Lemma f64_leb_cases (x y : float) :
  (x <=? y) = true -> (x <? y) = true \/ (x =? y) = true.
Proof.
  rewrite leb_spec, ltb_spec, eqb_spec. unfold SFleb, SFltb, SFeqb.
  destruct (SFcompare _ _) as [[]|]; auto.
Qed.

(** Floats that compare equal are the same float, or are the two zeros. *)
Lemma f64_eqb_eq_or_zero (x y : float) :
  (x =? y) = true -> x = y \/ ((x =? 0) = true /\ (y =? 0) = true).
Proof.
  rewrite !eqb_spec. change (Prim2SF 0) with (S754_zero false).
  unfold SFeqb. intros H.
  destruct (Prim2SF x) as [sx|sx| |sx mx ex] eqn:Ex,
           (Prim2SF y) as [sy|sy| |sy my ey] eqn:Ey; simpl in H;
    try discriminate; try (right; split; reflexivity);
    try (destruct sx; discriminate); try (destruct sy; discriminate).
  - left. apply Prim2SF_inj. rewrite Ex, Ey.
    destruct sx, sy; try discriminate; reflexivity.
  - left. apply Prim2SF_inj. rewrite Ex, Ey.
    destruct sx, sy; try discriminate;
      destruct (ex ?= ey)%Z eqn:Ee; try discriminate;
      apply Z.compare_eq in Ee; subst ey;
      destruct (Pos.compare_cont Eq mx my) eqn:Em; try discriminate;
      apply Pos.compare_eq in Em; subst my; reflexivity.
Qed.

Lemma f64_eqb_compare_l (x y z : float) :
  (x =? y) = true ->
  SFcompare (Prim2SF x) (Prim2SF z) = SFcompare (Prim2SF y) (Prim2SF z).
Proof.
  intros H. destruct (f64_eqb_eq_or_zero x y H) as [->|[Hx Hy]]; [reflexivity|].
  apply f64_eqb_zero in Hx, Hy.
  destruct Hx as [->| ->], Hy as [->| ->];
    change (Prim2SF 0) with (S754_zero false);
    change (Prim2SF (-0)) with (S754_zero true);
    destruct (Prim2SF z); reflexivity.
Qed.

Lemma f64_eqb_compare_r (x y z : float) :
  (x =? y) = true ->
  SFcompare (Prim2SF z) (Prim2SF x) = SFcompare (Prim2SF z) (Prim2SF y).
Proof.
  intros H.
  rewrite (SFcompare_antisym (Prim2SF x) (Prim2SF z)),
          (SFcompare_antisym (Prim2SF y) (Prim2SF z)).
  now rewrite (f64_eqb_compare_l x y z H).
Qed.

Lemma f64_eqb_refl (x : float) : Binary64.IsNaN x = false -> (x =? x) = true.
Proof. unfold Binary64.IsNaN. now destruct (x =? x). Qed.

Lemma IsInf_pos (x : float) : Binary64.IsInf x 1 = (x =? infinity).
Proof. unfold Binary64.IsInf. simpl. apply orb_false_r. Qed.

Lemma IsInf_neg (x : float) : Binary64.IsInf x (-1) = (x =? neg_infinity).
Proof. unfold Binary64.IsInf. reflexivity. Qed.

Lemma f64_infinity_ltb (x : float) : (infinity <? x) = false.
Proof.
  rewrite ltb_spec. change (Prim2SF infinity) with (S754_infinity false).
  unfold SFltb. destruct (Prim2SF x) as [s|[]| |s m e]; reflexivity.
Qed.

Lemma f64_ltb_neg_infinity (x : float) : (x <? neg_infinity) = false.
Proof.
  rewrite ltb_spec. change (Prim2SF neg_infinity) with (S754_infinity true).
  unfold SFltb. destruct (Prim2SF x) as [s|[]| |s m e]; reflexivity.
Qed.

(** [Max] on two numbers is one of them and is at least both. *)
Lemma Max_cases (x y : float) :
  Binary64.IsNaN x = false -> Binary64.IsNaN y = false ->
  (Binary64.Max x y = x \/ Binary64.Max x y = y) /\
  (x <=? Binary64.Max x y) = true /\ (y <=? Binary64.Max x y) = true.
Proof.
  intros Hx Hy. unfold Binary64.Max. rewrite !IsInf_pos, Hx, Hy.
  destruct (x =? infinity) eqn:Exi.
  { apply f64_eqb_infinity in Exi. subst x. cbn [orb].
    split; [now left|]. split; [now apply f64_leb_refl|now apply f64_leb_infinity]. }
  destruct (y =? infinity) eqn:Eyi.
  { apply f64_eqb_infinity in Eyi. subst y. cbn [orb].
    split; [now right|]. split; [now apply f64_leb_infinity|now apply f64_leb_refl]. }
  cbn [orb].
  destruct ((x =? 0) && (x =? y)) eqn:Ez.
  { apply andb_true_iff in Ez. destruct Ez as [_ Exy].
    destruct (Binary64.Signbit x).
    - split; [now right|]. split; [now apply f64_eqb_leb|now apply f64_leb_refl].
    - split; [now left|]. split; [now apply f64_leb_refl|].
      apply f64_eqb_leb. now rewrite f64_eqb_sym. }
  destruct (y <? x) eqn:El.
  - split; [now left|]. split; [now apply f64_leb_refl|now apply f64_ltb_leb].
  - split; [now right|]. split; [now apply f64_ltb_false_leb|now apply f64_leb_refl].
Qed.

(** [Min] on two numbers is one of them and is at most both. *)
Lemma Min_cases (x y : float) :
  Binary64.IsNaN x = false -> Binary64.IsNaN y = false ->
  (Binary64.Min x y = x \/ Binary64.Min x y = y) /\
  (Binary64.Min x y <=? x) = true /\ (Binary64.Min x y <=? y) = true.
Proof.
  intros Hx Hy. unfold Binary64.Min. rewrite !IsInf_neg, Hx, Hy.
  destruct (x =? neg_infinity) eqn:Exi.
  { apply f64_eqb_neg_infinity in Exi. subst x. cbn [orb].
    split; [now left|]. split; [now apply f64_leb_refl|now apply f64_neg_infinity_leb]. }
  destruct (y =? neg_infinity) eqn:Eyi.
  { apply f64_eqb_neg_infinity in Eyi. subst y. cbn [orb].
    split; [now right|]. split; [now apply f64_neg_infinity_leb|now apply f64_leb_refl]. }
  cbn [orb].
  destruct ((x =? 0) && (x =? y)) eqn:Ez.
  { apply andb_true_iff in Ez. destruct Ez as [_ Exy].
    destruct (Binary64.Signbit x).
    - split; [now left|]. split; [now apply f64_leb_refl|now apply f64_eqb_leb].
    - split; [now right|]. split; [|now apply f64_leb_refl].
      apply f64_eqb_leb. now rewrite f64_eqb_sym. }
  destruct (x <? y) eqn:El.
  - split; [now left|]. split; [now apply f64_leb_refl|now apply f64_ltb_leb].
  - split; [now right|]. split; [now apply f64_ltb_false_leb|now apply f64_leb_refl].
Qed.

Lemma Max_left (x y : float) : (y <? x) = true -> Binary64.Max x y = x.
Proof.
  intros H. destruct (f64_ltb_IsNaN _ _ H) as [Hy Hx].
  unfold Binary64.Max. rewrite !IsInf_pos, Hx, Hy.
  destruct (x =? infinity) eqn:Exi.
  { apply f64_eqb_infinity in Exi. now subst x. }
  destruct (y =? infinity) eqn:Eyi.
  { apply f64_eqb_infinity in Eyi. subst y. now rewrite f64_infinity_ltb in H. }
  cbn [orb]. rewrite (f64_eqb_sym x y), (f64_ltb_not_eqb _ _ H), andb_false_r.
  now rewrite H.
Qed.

---

WHAT IS NEEDED | Where a line in the listing above includes the string "simpl", copy that line.

RESULT |
           (Prim2SF y) as [sy|sy| |sy my ey] eqn:Ey; simpl in H;
Proof. unfold Binary64.IsInf. simpl. apply orb_false_r. Qed.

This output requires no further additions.